What you need to do -
Taking the line with "match unmarshal_int (ID_Date" as the first and the last line of the entries as the final one, copy that span exactly.

Records provided -
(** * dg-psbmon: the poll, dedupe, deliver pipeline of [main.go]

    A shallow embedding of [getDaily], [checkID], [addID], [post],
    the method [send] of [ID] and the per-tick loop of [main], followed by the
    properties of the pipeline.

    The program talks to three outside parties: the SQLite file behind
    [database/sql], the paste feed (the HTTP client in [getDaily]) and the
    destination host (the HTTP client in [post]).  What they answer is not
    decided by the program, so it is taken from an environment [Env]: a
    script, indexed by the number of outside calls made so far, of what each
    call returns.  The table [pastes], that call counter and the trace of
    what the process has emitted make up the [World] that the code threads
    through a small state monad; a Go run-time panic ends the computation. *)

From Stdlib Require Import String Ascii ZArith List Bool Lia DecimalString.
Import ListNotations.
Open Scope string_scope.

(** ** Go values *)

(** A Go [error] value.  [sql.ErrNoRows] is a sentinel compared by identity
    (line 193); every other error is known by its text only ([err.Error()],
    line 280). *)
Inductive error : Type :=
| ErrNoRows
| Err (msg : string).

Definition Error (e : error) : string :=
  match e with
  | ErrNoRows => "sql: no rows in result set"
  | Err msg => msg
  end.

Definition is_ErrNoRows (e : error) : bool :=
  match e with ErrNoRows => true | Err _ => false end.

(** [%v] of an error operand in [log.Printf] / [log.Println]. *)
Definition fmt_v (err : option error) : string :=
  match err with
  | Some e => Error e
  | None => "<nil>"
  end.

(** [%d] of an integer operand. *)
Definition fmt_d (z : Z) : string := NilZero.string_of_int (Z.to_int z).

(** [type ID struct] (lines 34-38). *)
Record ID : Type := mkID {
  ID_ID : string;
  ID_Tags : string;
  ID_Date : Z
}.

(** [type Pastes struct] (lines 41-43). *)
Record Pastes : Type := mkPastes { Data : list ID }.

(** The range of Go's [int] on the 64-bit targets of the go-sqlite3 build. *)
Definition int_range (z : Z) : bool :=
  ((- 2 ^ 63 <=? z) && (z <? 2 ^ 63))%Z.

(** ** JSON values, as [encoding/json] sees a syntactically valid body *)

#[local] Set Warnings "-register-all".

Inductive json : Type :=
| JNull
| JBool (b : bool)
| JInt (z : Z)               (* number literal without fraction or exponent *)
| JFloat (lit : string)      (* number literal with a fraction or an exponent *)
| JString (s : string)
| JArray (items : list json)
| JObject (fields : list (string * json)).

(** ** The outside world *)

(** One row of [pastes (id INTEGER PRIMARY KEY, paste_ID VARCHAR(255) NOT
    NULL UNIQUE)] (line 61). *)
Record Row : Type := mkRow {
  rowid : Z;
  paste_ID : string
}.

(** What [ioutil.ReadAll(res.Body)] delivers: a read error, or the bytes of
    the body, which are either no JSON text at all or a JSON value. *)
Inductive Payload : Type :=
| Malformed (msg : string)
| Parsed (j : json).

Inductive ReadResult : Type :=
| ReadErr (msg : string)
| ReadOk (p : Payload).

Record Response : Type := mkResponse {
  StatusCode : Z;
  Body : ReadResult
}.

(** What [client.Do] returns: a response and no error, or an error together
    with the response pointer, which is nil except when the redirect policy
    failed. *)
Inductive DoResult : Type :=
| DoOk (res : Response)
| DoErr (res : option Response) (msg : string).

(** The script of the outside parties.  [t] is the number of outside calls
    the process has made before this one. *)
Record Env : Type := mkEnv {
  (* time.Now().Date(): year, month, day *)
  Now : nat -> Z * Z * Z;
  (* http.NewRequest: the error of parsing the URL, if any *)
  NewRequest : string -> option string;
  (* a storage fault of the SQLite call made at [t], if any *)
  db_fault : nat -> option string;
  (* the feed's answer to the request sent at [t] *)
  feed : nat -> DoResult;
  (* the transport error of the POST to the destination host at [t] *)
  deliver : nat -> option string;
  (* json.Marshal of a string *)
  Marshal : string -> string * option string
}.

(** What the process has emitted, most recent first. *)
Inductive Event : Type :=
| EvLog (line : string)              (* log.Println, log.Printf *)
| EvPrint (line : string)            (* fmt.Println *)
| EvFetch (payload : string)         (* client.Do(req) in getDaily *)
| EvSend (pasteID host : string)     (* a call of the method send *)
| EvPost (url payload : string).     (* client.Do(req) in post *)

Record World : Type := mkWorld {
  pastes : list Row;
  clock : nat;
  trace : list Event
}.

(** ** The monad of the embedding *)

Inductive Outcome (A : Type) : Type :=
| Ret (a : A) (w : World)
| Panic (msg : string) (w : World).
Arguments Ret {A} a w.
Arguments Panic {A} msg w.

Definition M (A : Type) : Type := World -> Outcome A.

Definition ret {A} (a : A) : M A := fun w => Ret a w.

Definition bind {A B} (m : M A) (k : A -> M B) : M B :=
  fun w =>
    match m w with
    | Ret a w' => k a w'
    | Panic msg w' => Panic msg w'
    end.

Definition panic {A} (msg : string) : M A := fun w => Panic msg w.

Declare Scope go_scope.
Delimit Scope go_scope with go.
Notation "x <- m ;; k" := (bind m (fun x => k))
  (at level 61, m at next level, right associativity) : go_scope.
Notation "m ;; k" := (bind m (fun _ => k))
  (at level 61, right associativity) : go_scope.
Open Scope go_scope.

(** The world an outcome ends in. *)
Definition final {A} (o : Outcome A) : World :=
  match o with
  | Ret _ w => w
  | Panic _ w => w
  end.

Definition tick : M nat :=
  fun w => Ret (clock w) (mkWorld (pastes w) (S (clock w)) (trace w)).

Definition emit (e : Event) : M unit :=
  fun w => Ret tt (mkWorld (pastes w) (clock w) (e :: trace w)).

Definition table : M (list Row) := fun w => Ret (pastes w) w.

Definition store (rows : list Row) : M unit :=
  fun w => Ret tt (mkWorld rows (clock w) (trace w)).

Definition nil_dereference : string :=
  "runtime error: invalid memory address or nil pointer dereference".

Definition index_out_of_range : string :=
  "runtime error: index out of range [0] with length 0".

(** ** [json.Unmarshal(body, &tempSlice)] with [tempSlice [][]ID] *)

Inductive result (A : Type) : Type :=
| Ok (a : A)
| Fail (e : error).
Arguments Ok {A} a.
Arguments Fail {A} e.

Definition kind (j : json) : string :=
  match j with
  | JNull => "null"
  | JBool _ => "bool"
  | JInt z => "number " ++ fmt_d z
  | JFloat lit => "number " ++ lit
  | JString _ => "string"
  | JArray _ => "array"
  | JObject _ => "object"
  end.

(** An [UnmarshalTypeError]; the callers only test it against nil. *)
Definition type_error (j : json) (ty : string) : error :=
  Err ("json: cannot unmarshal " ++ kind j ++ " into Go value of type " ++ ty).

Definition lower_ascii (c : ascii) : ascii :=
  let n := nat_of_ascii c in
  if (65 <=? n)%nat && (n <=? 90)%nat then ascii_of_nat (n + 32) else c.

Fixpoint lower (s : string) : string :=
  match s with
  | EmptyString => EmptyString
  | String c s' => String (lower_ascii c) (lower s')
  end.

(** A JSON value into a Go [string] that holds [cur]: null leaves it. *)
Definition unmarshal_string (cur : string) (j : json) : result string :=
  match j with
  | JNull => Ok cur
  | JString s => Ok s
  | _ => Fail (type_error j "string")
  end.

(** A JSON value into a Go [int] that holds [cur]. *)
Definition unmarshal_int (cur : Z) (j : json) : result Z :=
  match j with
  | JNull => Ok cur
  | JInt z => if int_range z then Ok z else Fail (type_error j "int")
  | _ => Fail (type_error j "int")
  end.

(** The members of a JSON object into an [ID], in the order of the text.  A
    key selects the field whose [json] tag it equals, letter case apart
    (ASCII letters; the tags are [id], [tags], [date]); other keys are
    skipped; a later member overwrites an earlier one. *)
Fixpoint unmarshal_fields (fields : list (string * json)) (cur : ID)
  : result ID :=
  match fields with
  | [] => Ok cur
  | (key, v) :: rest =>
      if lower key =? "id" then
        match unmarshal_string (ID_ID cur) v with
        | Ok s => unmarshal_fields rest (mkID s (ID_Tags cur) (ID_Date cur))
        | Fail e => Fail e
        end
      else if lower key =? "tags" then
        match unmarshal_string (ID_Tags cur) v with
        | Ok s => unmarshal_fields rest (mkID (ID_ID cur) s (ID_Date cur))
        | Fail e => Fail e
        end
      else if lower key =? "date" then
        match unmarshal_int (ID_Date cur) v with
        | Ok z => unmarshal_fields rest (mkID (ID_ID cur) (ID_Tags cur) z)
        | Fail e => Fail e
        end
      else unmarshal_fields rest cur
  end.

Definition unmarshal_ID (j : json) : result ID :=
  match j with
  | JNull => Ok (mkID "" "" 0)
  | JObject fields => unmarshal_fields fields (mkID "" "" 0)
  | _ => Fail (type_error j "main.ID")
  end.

Finished exercise -
        match unmarshal_int (ID_Date cur) v with
        | Ok z => unmarshal_fields rest (mkID (ID_ID cur) (ID_Tags cur) z)
        | Fail e => Fail e
        end
      else unmarshal_fields rest cur
  end.

Definition unmarshal_ID (j : json) : result ID :=
  match j with
  | JNull => Ok (mkID "" "" 0)
  | JObject fields => unmarshal_fields fields (mkID "" "" 0)
  | _ => Fail (type_error j "main.ID")
  end.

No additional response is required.